Correlation is not causation

The Wall Street Journal has an opinion piece on speed limits: OpinionJournal – Featured Article which argues that raising the speed limit has been correlated with an increase in safety.

The article, citing some partisan research, implies that there is in fact either no relation with speed limits on interstates and safety, or that the increase is the cause of the reduction in injury and death.
This has been going around for awhile, so let’s think about causes:
(1) Higher speed limits on interstates attract traffic off of more dangerous lower quality roads. This increases overall safety (though may increase interstate crashes while decreasing non-interstate crashes). (Supports argument)

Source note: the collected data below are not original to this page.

(* ===== verification/Groups.v ===== *)
(** * Collections

    [internal/store/postgres/collections.go]: bounded groups of independent
    jobs.  A group never runs anything itself; it inserts jobs, restricts when
    they may be dispatched ([Coordinator.v]) and, when one of them completes,
    cancels or terminalizes others through the ordinary job transitions. *)
From stdpp Require Import pretty.
From S2P Require Import Prelude Regex Names Domain TargetSpec Kahn Graph Contract Records Db Tx Constraints Auth Jobs.

(** [make([]string, n)] filled with [store.newID()]. *)
Fixpoint newIDs (n : nat) : tx (list string) :=
  match n with
  | O => mret []
  | S n => i ← newID; rest ← newIDs n; mret (i :: rest)
  end.

(** [getJobWithQuerier] *)
Definition getJobWithQuerier (namespace jobID : string) : tx Job := λ e d,
  match d_jobs d !! jobID with
  | Some j =>
      match scanJob e d jobID j with
      | Some job => if eqs (job_Namespace job) namespace then Ok (job, d) else Err ErrNoRows
      | None => Err ErrNoRows
      end
  | None => Err ErrNoRows
  end.

(** ** Collections: validation and array mode *)

(** One iteration of the item loop of [validateCollectionSubmission]. *)
Definition validateCollectionItem (namespace : string) (seen : gset string) (item : JobSubmission) :
    result (gset string) :=
  fail_if (negb (ValidName (js_Name item))) (Errorf "collection item name is invalid" []);;
  fail_if (bool_decide (js_Name item ∈ seen)) (Errorf "collection item name is duplicated" []);;
  fail_if (negb (eqs (js_Namespace item) namespace) || negb (is_ok (validateSubmission item)))
    (Errorf "collection item submission is invalid" []);;
  Ok ({[js_Name item]} ∪ seen).

(** [validateCollectionSubmission] *)
Definition validateCollectionSubmission (s : CollectionSubmission) : result unit :=
  fail_if (negb (ValidName (cs_Namespace s)) || negb (ValidName (cs_Name s)) ||
           bool_decide (slice_len (cs_Items s) = 0) || bool_decide (10000 < slice_len (cs_Items s)) ||
           bool_decide (cs_MaxActive s < 1) || bool_decide (slice_len (cs_Items s) < cs_MaxActive s) ||
           negb (slices_Contains ["continue"; "fail-fast"] (cs_FailurePolicy s)) ||
           negb (slices_Contains ["never"; "prefer"; "require"] (cs_ArrayPolicy s)) ||
           negb (json_Valid (cs_RequestDocument s)) || eqs (cs_RequestDigest s) "")
    (Errorf "collection submission is invalid" []);;
  for_range (validateCollectionItem (cs_Namespace s)) ∅ (cs_Items s);;
  Ok tt.

(** The loop of [resolveCollectionArrayMode] from the element [index] on; the
    encoded resources are compared through the resources themselves. *)
Fixpoint array_compatible (first : resolvedPlacement) (resources : option (option Resources))
    (l : list (resolvedPlacement * JobSubmission)) : result bool :=
  match l with
  | [] => Ok true
  | (placement, item) :: l =>
      if negb (eqs (rp_executionBackend placement) "slurm") ||
         negb (eqs (rp_targetGenerationID placement) (rp_targetGenerationID first)) ||
         negb (eqs (rp_partition placement) (rp_partition first)) then Ok false
      else
        workload ← wrap "decode collection item resources" [] (json_Unmarshal (js_WorkloadDocument item));
        let encoded := ws_Resources (w_Spec workload) in
        match resources with
        | None => array_compatible first (Some encoded) l
        | Some r => if bool_decide (encoded = r) then array_compatible first resources l else Ok false
        end
  end.

(** [resolveCollectionArrayMode] *)
Definition resolveCollectionArrayMode (s : CollectionSubmission) (placements : list resolvedPlacement) :
    result string :=
  if eqs (cs_ArrayPolicy s) "never" then Ok "individual"
  else
    compatible ← match placements with
                 | first :: _ :: _ => array_compatible first None (zip placements (cs_Items s))
                 | _ => Ok false
                 end;
    if compatible : bool then Ok "slurm-array"
    else
      fail_if (eqs (cs_ArrayPolicy s) "require")
        (Wrapf "collection cannot be compiled as one Slurm array" [] ErrInvalidPlacement);;
      Ok "individual".

(** ** Collections: snapshots *)

(** The counts of [collectionSelect]. *)
Definition in_collection (id : string) (j : job_row) : bool := bool_decide (j_collection_id j = Some id).
Definition is_active (j : job_row) : bool := negb (slices_Contains ["accepted"; "terminal"] (j_phase j)).
Definition is_terminal (j : job_row) : bool := eqs (j_phase j) "terminal".
Definition has_outcome (l : list string) (j : job_row) : bool :=
  match j_outcome j with Some o => slices_Contains l o | None => false end.
Definition lacks_outcome (l : list string) (j : job_row) : bool :=
  match j_outcome j with Some o => negb (slices_Contains l o) | None => false end.

(** [collectionSelect] and [scanCollection], without the items. *)
Definition scanCollection (d : db) (id : string) (c : collection_row) : option Collection :=
  n ← d_namespaces d !! co_namespace_id c;
  let counting p := count (λ j, in_collection id j && p j) (d_jobs d) in
  let total := counting (λ _, true) in
  let active := counting is_active in
  let terminal := counting is_terminal in
  let succeeded := counting (λ j, is_terminal j && has_outcome ["success"] j) in
  let canceled := counting (λ j, is_terminal j && has_outcome ["cancelled"] j) in
  let failed := counting (λ j, is_terminal j && lacks_outcome ["success"; "cancelled"] j) in
  let '(phase, outcome) :=
    if bool_decide (0 < total) && bool_decide (terminal = total) then
      ("terminal", if bool_decide (0 < failed) then "failure"
                   else if bool_decide (0 < canceled) then "cancelled" else "success")
    else if bool_decide (0 < active) then ("running", "") else ("accepted", "") in
  Some {| col_ID := id; col_Namespace := ns_name n; col_Name := co_name c; col_Labels := co_labels c;
    col_MaxActive := co_max_active c; col_FailurePolicy := co_failure_policy c;
    col_ArrayPolicy := co_array_policy c; col_ArrayMode := co_array_mode c;
    col_Phase := phase; col_Outcome := outcome; col_Revision := co_revision c;
    col_Total := total; col_Active := active; col_Terminal := terminal;
    col_Succeeded := succeeded; col_Failed := failed; col_Canceled := canceled; col_Items := [];
    col_CreatedAt := UTC (co_created_at c); col_UpdatedAt := UTC (co_updated_at c) |}.

#[export] Instance Collection_settable : Settable Collection := λ x,
  Build_Collection (col_ID x) (col_Namespace x) (col_Name x) (col_Labels x) (col_MaxActive x)
    (col_FailurePolicy x) (col_ArrayPolicy x) (col_ArrayMode x) (col_Phase x) (col_Outcome x)
    (col_Revision x) (col_Total x) (col_Active x) (col_Terminal x) (col_Succeeded x) (col_Failed x)
    (col_Canceled x) (col_Items x) (col_CreatedAt x) (col_UpdatedAt x).

(** [loadCollectionItems] *)
Definition loadCollectionItems (c : Collection) : tx Collection :=
  d ← query id;
  let rows := order_by (λ kr : (string * Z) * collection_item_row, kr.1.2) (λ _, "")
                (select (λ k _, eqs k.1 (col_ID c)) (d_collection_items d)) in
  items ← forT (λ acc (kr : (string * Z) * collection_item_row),
    job ← wrapT "load collection item" [cit_item_name kr.2] (getJobWithQuerier (col_Namespace c) (cit_job_id kr.2));
    mret (acc ++ [{| coi_ArrayTaskIndex := None; coi_Index := kr.1.2;
                     coi_Name := cit_item_name kr.2; coi_Job := job |}])) [] rows;
  mret (c <| col_Items := items |>).

(** [getCollectionByID] *)
Definition getCollectionByID (namespaceID collectionID : string) : tx Collection :=
  d ← query id;
  row ← row_or (d_collections d !! collectionID) ErrNoRows;
  reject (negb (eqs (co_namespace_id row) namespaceID)) ErrNoRows;;
  c ← row_or (scanCollection d collectionID row) ErrNoRows;
  loadCollectionItems c.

(2) This is a before and after study and there is a time trend. Over this same period, emergency response, and the ability of hospitals to save lives has improved. Air bags have beeen installed, so the crashes may in the end be less severe. Policies against DWI have changed. The correlation may be due to extraneous (non-speed limit) factors. (Counters argument about speed limits being factor)
(3) Vehicles that are traveling faster crash faster, and more dangerously. We assume speed limits are correlated with speeds. When crashes occur at higher speeds they are more dangerous than lower speed crashes. (Counters argument)
(4) Drivers traveling faster are more likely to lose control or be unable to respond in time to a sudden unexpected event. (Counters arguments)
(5) Vehicles that are traveling at different speeds are more likely to crash. Vehicles traveling the same speed in the same lane will by definition not crash. If higher speed limits reduce variance, this may reduce deaths/injuries/crashes (Supports argument).
My colleague Gary Davis has written about this. See this and this: Putting limits on the speed-versus-safety debate
Davis, G.A. 2002. Is the claim that ‘variance kills’ an ecological fallacy? Accident Analysis and Prevention, 34: 343-6
In short, the logic is a lot more complicated and ambiguous than the Wall Street Journal would lead its readers to believe. Crashes and injuries and fatalities may change for a variety of reasons. Higher interstate speed limits have off-setting effects that are not clearly disentangled.